(** * Verification of the event aggregation pipeline (events_providers.py)

    A shallow embedding of [events_providers.py]: the geo utility
    [haversine_km], the two provider adapters [fetch_eventbrite_events] and
    [fetch_campus_events], the merge step [merge_and_dedupe] and the
    orchestration [get_events_for_query]; and of the page [index] of
    [app.py] that calls it.

    Conventions of the embedding.
    - A Python exception is a value of [exn]; code that can raise returns
      [result A]; [try ... except Exception: continue] is a match on it.
    - Python [float] values are idealised as real numbers ([R]): rounding,
      NaN and the infinities are outside the model, and with them the
      [ValueError] of [math.sqrt] and [math.asin] when rounding takes
      their argument out of [0, 1]; over the real numbers the argument
      stays within, for every latitude in [-90, 90].
    - [os.getenv] reads a finite map, and each HTTP exchange is answered by
      the [world] the program runs in.
    - The functions of the Python runtime that the program calls but does
      not define ([str.lower], [float] on a string,
      [datetime.fromisoformat]) are the fields of the class [Runtime]; the
      general theorems hold for every runtime, the concrete scenarios run
      on the instance [py_runtime]. *)

From Stdlib Require Import Reals Lra Ascii.
From stdpp Require Import gmap strings list sorting.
_ _ _ _ _ _ _
| TASK OBJECTIVE |
Check each line of the listing above for the word "every". Then state how many lines have it, and nothing further.

| WORKED SOLUTION |
2